FAST: Topology-Aware Frequency-Domain Distribution Matching for Coreset Selection
Jin Cui, Boran Zhao, Jiajun Xu, Jiaqi Guo, Shuo Guan, Pengju Ren
TL;DR
FAST tackles the problem of creating distributively equivalent coresets without relying on neural network proxies. It introduces a graph-theoretic, frequency-domain approach using Phase-Decoupled CFD to overcome phase-gradient issues and a curriculum-based PDAS to progressively align low- to high-frequency content, all while enforcing topology preservation through spectral graph constraints and DPP-based diversity. The combination yields state-of-the-art performance across diverse vision datasets and even scales to edge devices and LLM tuning, while drastically reducing energy consumption and computation time. This work demonstrates that distributional equivalence, preserved via spectral geometry and frequency-domain statistics, can robustly substitute architecture-specific training signals for coreset selection with broad practical impact.
Abstract
Coreset selection compresses large datasets into compact, representative subsets, reducing the energy and computational burden of training deep neural networks. Existing methods are either: (i) DNN-based, which are tied to model-specific parameters and introduce architectural bias; or (ii) DNN-free, which rely on heuristics lacking theoretical guarantees. Neither approach explicitly constrains distributional equivalence, largely because continuous distribution matching is considered inapplicable to discrete sampling. Moreover, prevalent metrics (e.g., MSE, KL, MMD, CE) cannot accurately capture higher-order moment discrepancies, leading to suboptimal coresets.
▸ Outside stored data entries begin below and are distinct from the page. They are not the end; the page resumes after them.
Definition cp1_exchange (t : list observed) (a : action) : Prop :=
  match a with
  | WriteGatt _ u d => u = CHAR_CIPHERTEXT_UUID /\ fresh_ciphertext t d
  | _ => False
  end.

(** What a run of CP1 that returns went through. *)
Definition cp1_done (mode : option string) (info : V1SecurityInfo) (t : list observed) : Prop :=
  gate mode t /\ attested info t /\ subscribed t /\ wrote CHAR_CONTROL_UUID sec_query t.

Lemma at_post_l4_exchange mode unpair_first :
  let policy := v1_policy mode unpair_first cp1_exchange in
  triple (at_ policy (along queued (gate mode))) (_post_l4_exchange : method (io W (host L)) _)
    (fun info => at_ policy (along queued (cp1_done mode info)))
    (fun _ => at_ policy queued).
Proof.
  intros policy. set (G := along queued (gate mode)).
  assert (implies G queued) as HGq by by intros l t [Hq _].
  assert (V1Kept G) as HG by apply _. unfold _post_l4_exchange.
  apply (step_ask _ _ _ _ Now). intros started.
  eapply step_at; [apply (at_start_notify _ G); [apply _|done]|implied|]. intros u.
  eapply step_at; [apply at_read_public_key; [apply _|done]|implied|]. intros pk.
  apply step_raise_when; [implied|]. intros Hpk.
  apply negb_false_iff, Z.eqb_eq in Hpk.
  set (G1 := along (along G subscribed) (read_key pk)).
  assert (V1Kept G1) as HG1 by apply _.
  assert (implies G1 G) as HG1G by by intros l t [[Hg _] _].
  eapply step_update with (J' := G1); [intros h t Hj; by apply v1_kept_set|].
  apply (step_ask _ _ _ _ Coins). intros coins. apply step_result; [implied|]. intros [ct ss] Hct.
  eapply step_at; [apply at_write_ciphertext; [apply _|]|implied|].
  { intros f Hf c l t [[[Hq Hg] Hs] Hr]. right. split; [done|]. split; [done|].
    exists pk, coins, ct, ss. by split_and!. }
  intros n. eapply at_weaken with (J' := G1); [by intros l t [Hj _]|].
  eapply step_update with (J' := G1); [intros h t Hj; by apply v1_kept_set|].
  apply step_result; [implied|]. intros q ->%encode_sec_query_Ok.
  eapply step_at; [apply at_send_control; [apply _|]|implied|].
  { intros c l t Hj. left. by left. }
  intros v. set (G2 := along G1 (wrote CHAR_CONTROL_UUID sec_query)).
  assert (V1Kept G2) as HG2 by apply _.
  assert (implies G2 G) as HG2G by by intros l t [Hj%HG1G _].
  assert (implies G2 queued) as HG2q by by intros l t Hj%HG2G%HGq.
  eapply step_at with (R := fun raw => along G2 (fun t => raw ∈ heard t)) (J' := G); [|implied|].
  { eapply triple_except with (E' := fun _ => at_ policy G2).
    - by apply at_next_notification.
    - intros x _. apply at_raise; implied.
    - intros x s _. by apply at_implies. }
  intros raw. set (G3 := along G2 (fun t => raw ∈ heard t)).
  assert (V1Kept G3) as HG3 by apply _.
  assert (implies G3 G) as HG3G by by intros l t [Hj%HG2G _].
  eapply step_at with (R := fun _ => G3) (J' := G); [|implied|].
  { eapply triple_except with (E' := fun _ => at_ policy G3).
    - by apply triple_run.
    - intros x _. apply at_raise; implied.
    - intros x s _. by apply at_implies. }
  intros frame. eapply step_at with (R := fun _ => G3) (J' := G); [|implied|].
  { destruct (subtype frame =? V1_ERROR); [|by apply triple_ret].
    apply step_result; [implied|]. intros b _. apply at_raise; implied. }
  intros w. apply step_raise_when; [implied|]. intros Hs. apply step_result; [implied|]. intros info Hinfo.
  eapply step_at with (R := fun _ => G3) (J' := G); [|implied|].
  { eapply triple_except with (E' := fun _ => at_ policy G3).
    - eapply step_at; [apply at_next_notification; [apply _|by intros l t Hj%HG3G%HGq]|implied|].
      intros b. apply triple_ret. intros s. apply at_implies. by intros l t [Hj _].
    - intros x _. by apply triple_ret.
    - intros x s _. by apply at_implies. }
  intros extra. apply step_raise_when; [implied|]. intros _.
  apply step_raise_when; [implied|]. intros Hl4%negb_false_iff.
  apply (step_ask _ _ _ _ Now). intros now.
  eapply step_update with (J' := G3); [intros h t Hj; by apply v1_kept_set|].
  apply triple_ret. intros s. apply at_implies.
  intros l t [[[[[Hq Hg] Hsub] Hread] Hwr] Hraw]. split; [done|]. split_and!; [done|by exists raw|done..].
Qed.
Lemma at_finish_cp2 snapshot started pk ct ss sid diagnostic :
  compute_diagnostic ss sid pk ct = Ok diagnostic ->
  triple (at_cp2 (stage ss diagnostic (fun t => attested_once t /\ delivered_to pk ct ss t)))
    (finish_cp2 snapshot started sid)
    (fun info => at_cp2 (along queued (cp2_done mode info))) (fun _ => at_cp2 anywhere).
Proof.
  intros Hdiag. unfold finish_cp2.
  set (J := stage ss diagnostic (fun t => attested_once t /\ delivered_to pk ct ss t)).
  assert (implies J anywhere) as HJx by apply any_implies.
  assert (V1Kept J) as HJ by apply _.
  eapply step_at; [apply (cp2_attest J (fun t => attested_once t /\ delivered_to pk ct ss t));
    [apply _|by intros l t [_ [_ Hd]]]|done|].
  intros info. set (J1 := along J (attested_again pk ct ss info)).
  assert (V1Kept J1) as HJ1 by (apply along_v1_kept; [apply _|apply lasting_followed, _]).
  assert (implies J1 J) as HJ1J by apply implies_along, implies_refl.
  apply step_same; [apply (at_do policy J1 Wait); [apply _|done]|implied|]. intros v.
  apply step_same; [apply at_same_link|implied|]. intros u.
  eapply step_at; [apply (at_queue_empty _ _ _ J1)|implied|]. intros w.
  apply step_result; [by apply any_implies|]. intros start [Hsid ->]%encode_v1_Ok.
  eapply step_at; [apply (at_ask J1 (attested_again pk ct ss info)); [apply _|by intros l t [_ Ha]|]|implied|].
  { intros c l t [[_ [Hg [Ha Hd]]] Hag]. right. split; [done|]. split; [done|].
    right. split; [done|]. by exists sid, pk, ct, ss, info. }
  intros x. set (J2 := fun l t => J1 l t /\ asked (attested_again pk ct ss info) (v1_wire V1_START sid) l t).
  assert (V1Kept J2) as HJ2 by apply _.
  apply step_update with (J' := J2); [by intros h t Hj|].
  eapply step_at; [apply (cp2_receive J2 (attested_again pk ct ss info) (v1_wire V1_START sid)); [apply _|by intros l t [_ ?]]|by apply any_implies|].
  intros [raw p]. apply at_pure. cbn [fst snd]. intros Hf.
  set (J3 := along J2 _). assert (V1Kept J3) as HJ3 by (apply along_v1_kept; [apply _|apply lasting_followed, _]).
  assert (implies J3 anywhere) as HJ3x by apply any_implies.
  assert (implies J3 queued) as HJ3q by by intros l t [[[[[_ Hq] _] _] _] _].
  apply step_update with (J' := J3); [by intros h t Hj|].
  eapply triple_bind with (R := fun l s => expected l = diagnostic /\ at_cp2 J3 s).
  { intros s [Hj Ho]. split; [|by split]. by destruct Hj as [[[[[[_ He] _] _] _] _] _]. }
  intros l. apply triple_pure. intros ->.
  apply step_raise_when; [implied|]. intros Heq%negb_false_iff%bool_decide_eq_true. cbn in Heq. subst p.
  apply step_same; [|implied|].
  { eapply triple_except with (E' := fun _ => at_cp2 J3).
    - eapply step_at; [apply at_next_notification; [apply _|implied]|implied|].
      intros b. apply triple_ret. intros s. apply at_implies. implied.
    - intros y _. by apply triple_ret.
    - done. }
  intros extra. apply step_raise_when; [implied|]. intros _.
  apply step_same; [apply at_same_link|implied|]. intros y.
  apply step_update with (J' := J3); [by intros h t Hj|].
  apply (step_ask _ _ _ _ Now). intros now.
  apply step_update with (J' := J3); [intros h t Hj; by apply v1_kept_set|].
  apply triple_ret. intros s. apply at_implies.
  apply parse_v1_Ok in Hf as [_ ->].
  intros l' t [[[[[_ Hq] [Hg _]] _] _] Hr]. split; [done|]. split; [done|].
  exists pk, ct, ss, sid, diagnostic. split; [done|]. exact Hr.
Qed.

Lemma at_cp2_body snapshot started :
  triple (at_cp2 (along (held [] []) (gate mode))) (cp2_body snapshot started)
    (fun info => at_cp2 (along queued (cp2_done mode info))) (fun _ => at_cp2 anywhere).
Proof.
  unfold cp2_body. set (J := along (held [] []) (gate mode)).
  assert (implies J anywhere) as HJx by apply any_implies.
  assert (implies J queued) as HJq by by intros l t [[_ Hq] _].
  assert (V1Kept J) as HJ by apply _.
  apply step_same; [apply at_same_link|done|]. intros u.
  eapply step_at; [apply (at_start_notify _ J); [apply _|done]|done|]. intros v.
  eapply at_weaken with (J' := J); [by intros l t [Hj _]|].
  eapply step_at; [apply (cp2_attest J (gate mode)); [apply _|by intros l t [_ Hg]]|done|]. intros info.
  eapply at_weaken with (J' := along J attested_once);
    [intros l t [Hj Ha%followed_attested]; split; [done|by exists info]|].
  eapply step_at; [apply at_read_public_key; [apply _|done]|implied|]. intros pk.
  set (J1 := along (along J attested_once) (read_key pk)).
  assert (V1Kept J1) as HJ1 by apply _. assert (implies J1 anywhere) as HJ1x by apply any_implies.
  apply step_same; [apply at_same_link|implied|]. intros w.
  apply step_raise_when; [implied|]. intros Hpk%negb_false_iff%Z.eqb_eq.
  apply step_update with (J' := J1); [intros h t Hj; by apply v1_kept_set|].
  apply (step_ask _ _ _ _ Coins). intros coins. apply step_result; [implied|]. intros [ct ss] Hct.
  set (J2 := along (held ss []) (fun t => gate mode t /\ attested_once t /\ read_key pk t)).
  assert (V1Kept J2) as HJ2 by apply _. assert (implies J2 anywhere) as HJ2x by apply any_implies.
  apply step_update with (J' := J2).
  { intros h t [[[[Hb Hq] Hg] Ha] Hr]. split; [by split|done]. }
  apply step_raise_when; [implied|]. intros _.
  apply step_same; [apply at_same_link|implied|]. intros x.
  eapply step_at; [apply (at_write_ciphertext _ J2 ct); [apply _|]|implied|].
  { intros f Hf c l t (_ & Hg & Ha & Hr). right. split; [done|]. split; [done|]. left.
    split; [done|]. by exists pk, coins, ct, ss. }
  intros n. set (sent := fun t => attested_once t /\ delivered_to pk ct ss t).
  eapply at_weaken with (J' := stage ss [] sent).
  { intros l t [(Hb & Hg & Ha & Hr) (mtu & frames & Hf & Hw)]. split; [done|]. split; [done|].
    split; [done|]. by exists coins, mtu, frames. }
  assert (implies (stage ss [] sent) anywhere) as Hsx by apply any_implies.
  apply step_update with (J' := stage ss [] sent); [intros h t Hj; by apply v1_kept_set|].
  apply (step_ask _ _ _ _ (Urandom V1_CP2_SESSION_ID_SIZE)). intros sid.
  apply step_result; [implied|]. intros diagnostic Hd.
  apply step_update with (J' := stage ss diagnostic sent).
  { intros h t [[Hb Hq] Hg]. by split. }
  by apply at_finish_cp2.
Qed.

(** Both buffers are zero. *)
Definition cleared (l : cp2_locals) (t : list observed) : Prop :=
  secret l = wipe (secret l) /\ expected l = wipe (expected l).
In this work, we propose FAST, the first DNN-free distribution-matching coreset selection framework that formulates the coreset selection task as a graph-constrained optimization problem grounded in spectral graph theory and employs the Characteristic Function Distance (CFD) to capture full distributional information in the frequency domain. We further discover that naive CFD suffers from a "vanishing phase gradient" issue in medium and high-frequency regions; to address this, we introduce an Attenuated Phase-Decoupled CFD. Furthermore, for better convergence, we design a Progressive Discrepancy-Aware Sampling strategy that progressively schedules frequency selection from low to high, preserving global structure before refining local details and enabling accurate matching with fewer frequencies while avoiding overfitting. Extensive experiments demonstrate that FAST significantly outperforms state-of-the-art coreset selection methods across all evaluated benchmarks, achieving an average accuracy gain of 9.12%. Compared to other baseline coreset methods, it reduces power consumption by 96.57% and achieves a 2.2x average speedup, underscoring its high performance and energy efficiency.